Strong and Free is Morton’s autobiography, and a classic study of Alberta politics.

Once a generation or so, a book re-sets the agenda on understanding Alberta politics. The first of these was C.B. Macpherson’s 1953 volume, Democracy in Alberta; the second was Richards and Pratt’s Prairie Capitalism (1979), and the third is the subject of this backgrounder, Ted Morton’s Strong and Free: My Journey in Alberta Politics.

In Democracy in Alberta Macpherson’s thesis was that Alberta was “politically and economically a subordinate part of a mature capitalist economy” centred in Laurentian Canada, but whose people, we Albertans, “at the same time, have preponderantly the outlook and assumptions of small-propertied independent commodity producers.” Most reviewers praised Macpherson’s criticism of the “Alice-in-wonderland economics” of Social Credit, but did not emphasize the Marxism that informed it.
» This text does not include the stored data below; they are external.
(** The third loop makes the draws of [one_choice_each] and writes what
    they pick. *)
Lemma apply_all_draws (proposals : dict node (list State)) :
  forall (st : dict node State) (g : G),
  NoDup (keys proposals) ->
  (forall v plist, In (v, plist) proposals ->
     plist <> [] /\ In v (keys st)) ->
  exists st',
    foldM SEIZ.apply_one proposals (st, g) =
    Ok (st', snd (one_choice_each proposals g)) /\
    keys st' = keys st /\
    keys (fst (one_choice_each proposals g)) = keys proposals /\
    forall v,
      match Py.get proposals v with
      | None => Py.get st' v = Py.get st v /\
                Py.get (fst (one_choice_each proposals g)) v = None
      | Some plist =>
          exists chosen,
            Py.get (fst (one_choice_each proposals g)) v = Some chosen /\
            In chosen plist /\ Py.get st' v = Some chosen
      end.
Proof.
  induction proposals as [|[u pl] rest IH]; intros st g Hnd Hall.
  - exists st. cbn. auto.
  - cbn [keys map fst] in Hnd. inversion Hnd as [|? ? Hu Hnd']; subst.
    destruct (Hall u pl (or_introl eq_refl)) as [Hne Hk].
    destruct (choice_index pl Susceptible g Hne) as [Hc Hx].
    cbn [foldM one_choice_each]. unfold SEIZ.apply_one at 1. rewrite Hc.
    destruct (rng_randbelow (length pl) g) as [i g1]. cbn [fst snd] in *.
    unfold Ok at 1. cbn [bind]. unfold Ok at 1. cbn [bind].
    destruct (IH (Py.set st u (nth i pl Susceptible)) g1 Hnd')
      as (st' & Hf & Hkeys & Hck & Hget).
    { intros v plist Hin. destruct (Hall v plist (or_intror Hin)) as [H1 H2].
      split; [exact H1|]. now rewrite keys_set_in. }
    destruct (one_choice_each rest g1) as [chosen g'] eqn:Hrest.
    cbn [fst snd] in *.
    exists st'. split; [exact Hf|]. split.
    { rewrite Hkeys. now apply keys_set_in. }
    split; [unfold keys in Hck |- *; cbn [map fst]; now rewrite Hck|].
    intros v. cbn [Py.get]. destruct (keq v u) eqn:Hvu.
    + assert (v = u) as ->.
      { destruct (Nat.eqb_spec v u) as [E|E]; [exact E|].
        now rewrite keq_neq in Hvu. }
      exists (nth i pl Susceptible). split; [reflexivity|].
      split; [exact Hx|].
      specialize (Hget u).
      assert (Hnone : Py.get rest u = None) by now apply get_None_keys.
      rewrite Hnone in Hget. destruct Hget as [Hget _].
      rewrite Hget. apply get_set_same.
    + assert (Hne' : v <> u) by (intros ->; now rewrite keq_refl in Hvu).
      specialize (Hget v). destruct (Py.get rest v) as [plist|].
      * exact Hget.
      * destruct Hget as [Hget Hnone]. split; [|exact Hnone].
        rewrite Hget. now apply get_set_other.
Qed.

(** C7 (synchronous update of the baseline step).  On a well-formed
    baseline model [step] returns.  Its proposals are those of [collect],
    which reads the configuration the step started from and writes no
    state: each proposal for a node is one the rules allow in that
    configuration ([justified]).  The third loop then makes one draw for
    each proposed node, in the order of the table and on the running
    generator: [one_choice_each], started on the generator [collect]
    left, gives the pick of every proposed node and the generator the step
    ends with.  A node with proposals takes its pick, one of its
    proposals; a node without proposals keeps its state.  (The draw is
    [randbelow(len(plist))]; its distribution is the library's.) *)
Theorem baseline_step_synchronous (m : SEIZ.SEIZModel) (g : G) :
  well_formed (Baseline m) ->
  exists proposals g1 chosen m' g',
    SEIZ.collect m g = Ok (proposals, g1) /\
    one_choice_each proposals g1 = (chosen, g') /\
    SEIZ.seiz_step m g = Ok (m', g') /\
    SEIZ.seiz_graph m' = SEIZ.seiz_graph m /\
    keys (SEIZ.states m') = keys (SEIZ.states m) /\
    keys chosen = keys proposals /\ NoDup (keys proposals) /\
    forall v,
      match Py.get proposals v with
      | None => Py.get (SEIZ.states m') v = Py.get (SEIZ.states m) v
      | Some plist =>
          plist <> [] /\ Forall (justified m v) plist /\
          exists x,
            Py.get chosen v = Some x /\ In x plist /\
            Py.get (SEIZ.states m') v = Some x
      end.
Proof.
  intros Hwf.
  destruct (collect_sound m Hwf g) as (proposals & g1 & Hc & Hnd & Hs).
  destruct (apply_all_draws proposals (SEIZ.states m) g1 Hnd)
    as (st' & Hf & Hk & Hck & Hget).
  { intros v plist Hin. apply (get_In _ _ _ Hnd) in Hin.
    destruct (Hs v plist Hin) as (H1 & H2 & _). now split. }
  destruct (one_choice_each proposals g1) as [chosen g'] eqn:Hdraw.
  cbn [fst snd] in *.
  exists proposals, g1, chosen, (SEIZ.with_states m st'), g'.
  split; [exact Hc|]. split; [exact Hdraw|]. split.
  { unfold SEIZ.seiz_step. rewrite Hc. unfold Ok at 1. cbn [bind].
    rewrite Hf. reflexivity. }
  split; [reflexivity|]. split; [exact Hk|]. split; [exact Hck|].
  split; [exact Hnd|].
  intros v. specialize (Hget v). cbn [SEIZ.states SEIZ.with_states].
  destruct (Py.get proposals v) as [plist|] eqn:Hp; [|apply Hget].
  destruct (Hs v plist Hp) as (Hne & _ & Hj).
  split; [exact Hne|]. split; [exact Hj | exact Hget].
Qed.
End BaselineApply.

Lemma baseline_step_synchronous_witness :
  let m := Examples.baseline10_alternating in
  exists proposals g1 chosen m' g',
    SEIZ.collect m (Lcg.seed 5) = Ok (proposals, g1) /\
    one_choice_each proposals g1 = (chosen, g') /\
    SEIZ.seiz_step m (Lcg.seed 5) = Ok (m', g') /\
    SEIZ.seiz_graph m' = SEIZ.seiz_graph m /\
    keys (SEIZ.states m') = keys (SEIZ.states m) /\
    keys chosen = keys proposals /\ NoDup (keys proposals) /\
    forall v,
      match Py.get proposals v with
      | None => Py.get (SEIZ.states m') v = Py.get (SEIZ.states m) v
      | Some plist =>
          plist <> [] /\ Forall (justified m v) plist /\
          exists x,
            Py.get chosen v = Some x /\ In x plist /\
            Py.get (SEIZ.states m') v = Some x
      end.
Proof.
  apply (baseline_step_synchronous Examples.baseline10_alternating
           (Lcg.seed 5)).
  split; [exact (check_graph_ok (path 10) eq_refl) | reflexivity].
Defined.

(** The step of the witness: five proposed nodes, node 7 with two
    different proposals, and the configuration the step leaves. *)
Example baseline_step_contested :
  let m := Examples.baseline10_alternating in
  fmap fst (SEIZ.collect m (Lcg.seed 5)) =
  Ok [(1%nat, [Exposed]); (3%nat, [Infected]);
      (7%nat, [Infected; Exposed]); (9%nat, [Exposed]);
      (2%nat, [Exposed])] /\
  fmap (fun r => fst (one_choice_each (fst r) (snd r)))
       (SEIZ.collect m (Lcg.seed 5)) =
  Ok [(1%nat, Exposed); (3%nat, Infected); (7%nat, Exposed);
      (9%nat, Exposed); (2%nat, Exposed)] /\
  fmap (fun r => SEIZ.states (fst r)) (SEIZ.seiz_step m (Lcg.seed 5)) =
  Ok [(0%nat, Infected); (1%nat, Exposed); (2%nat, Exposed);
      (3%nat, Infected); (4%nat, Infected); (5%nat, Susceptible);
      (6%nat, Infected); (7%nat, Exposed); (8%nat, Infected);
      (9%nat, Exposed)].
Proof. vm_compute. repeat split; reflexivity. Qed.

(* ================================================================== *)
(** * The moderated steps                                              *)
(* ================================================================== *)

Section BasicStep.
Context {G : Type} `{RandomGen G}.
Variable mo : SEIZBM.SEIZBMModel.


Lemma bm_buffer_set new_states v s :
  bm_buffer_ok mo new_states -> SEIZBM.state (SEIZBM.agents mo v) <> Skeptic ->
  bm_buffer_ok mo (Py.set new_states v s).
Proof.
  intros Hb Hv u. destruct (Nat.eq_dec v u) as [<-|Hn]; [easy|].
  rewrite get_set_other by exact Hn. apply Hb.
Qed.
What Macpherson meant by “small-propertied independent commodity producers,” for example, was that farmers and by extension the rest of us, were members of the “petit-bourgeois class,” and thus afflicted with “false consciousness of society and of themselves.” The theoretical limitations of Marxism aside, looking back, Macpherson’s greatest omission was his failure even to consider the potential impact of Leduc Number One, which blew in some six years before the book was published, or, before that, the importance of large-scale coal operations. Nor did he mention ranchers: no petit bourgeois they!